The experimental work described in the paper is disappointing, in that the
original cavity system apparently had a Q of something like 100,000, but their
system only has a Q of 50, because it's mistuned for the microwave oven
magnetron they're using. ("Unfortunately, the absorption peak at the resonance
we were aiming at was smaller then expected (probably also due to
misalignments after soldering).") The highest thrust reported by anybody with
this is 720 mN, but that was in air. They're almost four orders of magnitude
below that, in vacuum. For reference, the ion thrusters on the Dawn spacecraft
deliver 90mN.

If they had hardware that generated 720mN in air, and tried that in hard
vacuum, that would be useful. (In air, all sorts of things, such as heating or
electrostatic repulsion, can generate air movement and thus tiny amounts of
thrust.
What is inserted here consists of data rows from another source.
(* ===== verification/Prelude.v ===== *)
(** * Mahiron's transport stream library and managers, verified

    Mahiron is a tuner server for Japanese digital television.  This library
    models the parts of it that decide rather than transport: the package
    [ts], which takes MPEG-2 transport streams apart, and the in-memory state
    machines under [internal] that schedule work.  This first file is also the
    prelude, described at the end.

    ** How the parts work together

    Bytes from a tuner become packets ([PacketReader]), packets of one PID
    become sections ([SectionAssembler], whose test is the CRC), sections become
    tables ([ParsePAT] and its siblings, whose entries carry descriptors, whose
    texts are ARIB strings).  On the tables stand the consumers: the
    demultiplexer, which serves every viewer the packets of one service and a
    PAT written for it ([BuildPATSection], [packetizeSection]); the service
    scan; the event tables; and the DSM-CC carousel, from which data
    broadcasting and the logo collection take their modules.  The scans and
    collections are jobs of the job manager.  A request for a channel goes to the
    session registry, which asks the pool of sources for one of the channel's
    routes, which asks the tuner manager for a device.  The collection of the EPG
    fills a snapshot and gives its programs to the program manager, whose events go
    through the event hub to the clients and to other servers.

    ** What each file models

    - [Crc32]: [ts/section.go], the checksum: the table builder, the byte loop,
      equivalence with the bit-serial register of the standard, detection of
      every burst of at most 32 bits.
    - [Packet]: [ts/packet.go], the accessors of a packet.
    - [Section]: [ts/section.go], the accessors and [SectionAssembler]; what it
      emits is valid, and no packet makes it panic.
    - [Packetize]: [packetizeSection] of [ts/demux.go]; a packetized section
      comes back from any assembler state.
    - [PacketReader]: [ts/packet.go], the resynchronising reader over a script
      of reads; exact on aligned streams, terminating on every script that ends
      in EOF, and the script on which it does not end.
    - [AribTables], [Aribstr]: [ts/aribstr], the character tables and the
      decoder's state machine; total on all bytes, searches that find exactly
      the entries of their tables.
    - [Descriptors]: [ts/descriptors.go] and the strict splitter of
      [ts/nit.go]; the languages the two splitters accept, the typed parsers.
    - [Psi]: [ts/psi.go], [pat.go], [pmt.go], [nit.go], [sdt.go]: no byte string
      makes a parser panic, and tables that fit a section round-trip.
    - [Events]: [ts/eit.go], [tot.go], [bit.go], with the binary64 arithmetic of
      the calendar, checked day by day against the calendar proper.
    - [TableSections]: [tableSectionSet] of [ts/scanner.go], the collection of
      the sections of one table in any order.
    - [Demux]: [ts/demux.go], [Demuxer] and its views.  The state is one record,
      each method one function on it.  The PAT a view emits is specified by the
      single-programme PAT of its service (a refinement), the other packets by
      the set of PIDs forwarded.
    - [Dsmcc]: [ts/dsmcc_module_info.go], [dsmcc_stream.go] and the DII and DDB
      parsers of [logo_common.go].
    - [Carousel]: [ts/dsmcc_carousel.go], modules assembled within two byte
      budgets, the oldest evicted first.  The iteration order of Go's maps is
      an instance of the class [RangeOrder], over which every theorem is
      quantified.
    - [Logo], [LogoPng]: [ts/logo.go], [logo_common.go], [logo_png.go]: CDT, logo
      modules and their carousel, SDTT announcements, PNG normalisation.
    - [Scanner]: the [serviceScanState] of [ts/scanner.go], against a
      specification that does not know the order of arrival.
    - [Jobs]: [internal/job/manager.go], [job.go], the job manager as a
      transition system whose steps are its critical sections, the ends of its
      handlers and of its retry timers: invariant, progress, abort, shutdown.
    - [Tuners]: [internal/tuner/manager.go], [status.go], [tuner.go], the tuner
      manager: which tuner a request gets, whose device it grabs, and that the
      grab gives it the tuner.
    - [Schedule]: [internal/epg/snapshot.go], the bitmaps that tell when the EPG
      schedule of a service is complete, against the set of sections they stand
      for.
    - [Sessions]: [internal/stream/session_registry.go] and the loop of
      [getOrCreate]: the viewers of a channel share one session, which one
      request creates and the others wait for.
    - [EventDescriptors]: [internal/epg/convert.go], the events of an EIT section
      with their descriptors; extended events reassembled from their parts.
    - [Programs]: [internal/epg/eit.go], [snapshot.go],
      [snapshot_program_build.go], the programs of a snapshot, gathered from all
      sections of a service over a store of the maps that programs share.
    - [Completion]: the rest of [snapshot.go], which services are ready and what
      is missing, for the sequence of sections observed.
    - [Peers]: [internal/epg/program_merge.go], programs filled from those they
      share an event with, through a union-find forest, and the test of
      [collect.go] that ends a collection.
    - [Distribution]: [internal/stream/demux/demuxer.go], [subscription.go], the
      subscribers of a channel's stream and their queues: what each one gets, that
      the demuxer stops after the last one, and the continuity monitor.
    - [Gate]: [internal/stream/demux/program.go], the gate that cuts the stream of
      a programme out of that of its service, with its timer and the calls that
      the timer starts, in every interleaving.
    - [ModuleCache]: [internal/stream/databroadcast/module_cache.go], the cache of
      completed modules in memory, a least-recently-used list bounded in bytes,
      and the interface [ModuleStore] its clients see.
    - [CarouselStates], [DataBroadcast], [DataBroadcastHub]:
      [internal/stream/databroadcast/data_broadcast.go], the hub that keeps, for
      each service, its PMT, carousels, modules and stream events, and tells its
      subscribers: what each operation of a carousel makes of its modules, the
      hub's operations, and the theorems over their sequences - what a subscriber
      knows of the snapshot and of the modules from its events.
    - [Updates]: [internal/stream/channel/section_updates.go] and [NewSession] of
      [session.go], the queues between the demuxer of a channel and the EPG, the
      logos and the hub, with the goroutines that fill and empty them.
    - [MultiWriter]: [internal/util/dynamicmultiwriter.go], the writer that copies
      the output of a tuner process to the subscribers that come and go, through
      buffers that are counted and reused.
    - [Config]: [internal/config], the rules by which the configuration's files are
      checked and brought into their internal form; which rule is reported, what an
      accepted configuration has, and that loading it again changes nothing.
    - [Sources]: [internal/stream/source], the pool that opens the routes of a
      channel by their priorities, shares an open route between its subscribers and
      stops it after the last, as a transition system; the users of a remote input.
    - [Services]: [internal/service/order.go], [manager.go], the order in which the
      services are shown and the events of their changes, over a store given by its
      class [ServiceStore].
    - [EpgPlan]: [internal/epg/topology.go], which channels and services belong to
      the collection of a network.
    - [Collect]: [internal/epg/collect.go], [collect_workers.go], [gather.go],
      [remote_sync.go] and [Cleanup]: what a collection stores, for which services,
      and what it reports, as the log of the calls to the stores.
    - [ProgramSync]: [internal/program] with the rows of SQLite, the events of the
      programs, their rendering by the API ([internal/web/api/programs.go]) and what
      another server makes of them ([internal/stream/remote]).
    - [EventHub]: [internal/event/hub.go], the stream of [internal/web/api/events.go]
      and its reader [readRemoteProgramEvents], composed with [ProgramSync] into two
      servers that follow each other.

    ** The groups of theorems

    Totality (nothing indexes out of range, every loop ends): the theorems
    [..._total], [Decode_total], [NextInto_delivers].  Round trips of
    everything the program writes or a standard lets one write: the theorems
    [..._roundtrip] and [packetize_reassemble].  Refinements and functional
    specifications: [service_pat], [service_filter], [observePMT_follows],
    [scan_collects], [add_collects], [carousel_assembles],
    [logo_carousel_emits], [parseDescriptorsStrict_exact],
    [NormalizeARIBLogoPNG_exact], [Abort_spec], [tryAcquire_spec],
    [schedule_ready], [snapshot_programs], [snapshot_completion],
    [shared_peers_fill], [collection_stops], [cache_is_lru], [subscribers_served],
    [continuity_follows], [gate_safe], [subscribers_follow], [hub_serves_content],
    [priority_first], [fan_out], [config_reports], [route_selection],
    [services_ordered], [events_follow_services], [inputs_agree],
    [persist_accounts], [gather_accounts], [upsert_publishes], [mirror_follows],
    [stream_read], [servers_in_step].  Invariants of the stateful
    parts: [config_wellformed], [one_device_per_route], [broadcast_counts],
    [pf_upserter], [hub_delivers], [FeedAll_emits_valid_sections], [carousel_accounts], [demux_total],
    [manager_invariant], [tuner_manager_invariant], [distribution_invariant],
    [hub_total], [session_total], [eit_current], [buffers_safe];
    progress: [manager_progress], [Shutdown_ends], [grab_succeeds],
    [distribution_closes], [gate_ends], [session_drains], [write_returns],
    [closed_subscriber_ends], [unwatched_is_stopped].  Modelling also showed
    defects; each of these has a concrete execution: [NextInto_spins],
    [Abort_stalls], [Shutdown_skips], [stale_user], [samePAT_missing_is_zero],
    [shared_map_goes_stale], [grace_has_no_effect], [returning_carousel_waits],
    [new_PMT_forgets_the_event], [shared_carousel_depends_on_order],
    [kept_module_listed_incomplete],
    [priority_overtaken], [null_tuner_panics], [late_subscriber_is_cut_off],
    [unused_input_keeps_its_device], [last_failure_counts], [long_retention_deletes],
    [unchanged_is_updated], [languageless_is_updated], [nil_program_panics],
    [event_of_the_last], [running_goes_unseen].

    ** Conventions, fuel and bounds

    A Go function is a function into [outcome]: a value, an [error], a panic
    (index or slice out of range, nil dereference, double close), or exhausted
    fuel.  A slice is a list, a byte or a fixed-width integer is a [Z] whose
    wrap-around is written out ([u8], [u16], [u32], [u64]); [int] is 64 bits
    wide and is left unbounded where the code only adds lengths to it.  A map is
    a [gmap], a set of keys a [gset].  Every loop whose recursion is not
    structural runs through [loop], with a fuel that is a length of the data
    plus a constant; since the theorems state [returns] or [ends], they show
    that the fuel is enough.  Locks and goroutines: a method that runs under a
    mutex is one step, and the orders in which steps may come are quantified
    over.  Random choices, clocks and map orders are parameters.

    ** What is not modelled

    Sockets, pipes, processes, the driver of SQLite, HTTP and the generated API
    code; the parsers of YAML and of URLs, reading files, logging and metrics; the
    encoding of JSON (a parameter of [EventHub] with the laws it relies on); the
    ISO-2022-JP decoder of golang.org/x/text (a parameter of [Aribstr]); the time
    zone of a [time.Time]; [Scan]'s read loop and deadline; gocron's schedules,
    [Wait], [Changes] and job results in [Jobs]; the processes behind the devices of
    [Tuners]; what creates and runs the sessions of [Sessions], the methods of a
    session that stream, and what the inputs of [Sources] read and descramble; the
    store of [ModuleCache] in SQLite and the decoding of a module's resources; the
    loop of [CollectServiceSnapshots] that selects between sections, ticks and the
    deadline; the logos of the services and their store in SQLite; the HTTP client of
    another server and the delays with which it is asked again.

    ** The prelude

    Generic material shared by every file: the outcome monad, checked slice
    indexing and slicing, the bounded loop combinator, fixed-width integers,
    big-endian accessors, iteration over maps, and the tactics and hint
    databases that discharge bounds obligations. *)

From stdpp Require Export prelude list gmap strings sorting.
From Stdlib Require Export ZArith Lia.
So results in air are not too interesting.)

[1] [http://moscow.sci-
hub.bz/ded43880657f12f27fc596f46abbbfe6/10...](http://moscow.sci-
hub.bz/ded43880657f12f27fc596f46abbbfe6/10.2514@6.2015-4083.pdf)

------
cryled
Paper cited by article does not confirm it works: "Our test compaign therefore
cannnot confirm nor refute the claims of the EMDrive but intends to
independantly assess possible side-effects in the measurement methods used so
far"

[http://forum.nasaspaceflight.com/index.php?topic=38577.msg14...](http://forum.nasaspaceflight.com/index.php?topic=38577.msg1440938#msg1440938)

Wondering why didn't NASA send a EMDrive to space already and just see if it
works or not on real conditions instead of testing it on a laboratory?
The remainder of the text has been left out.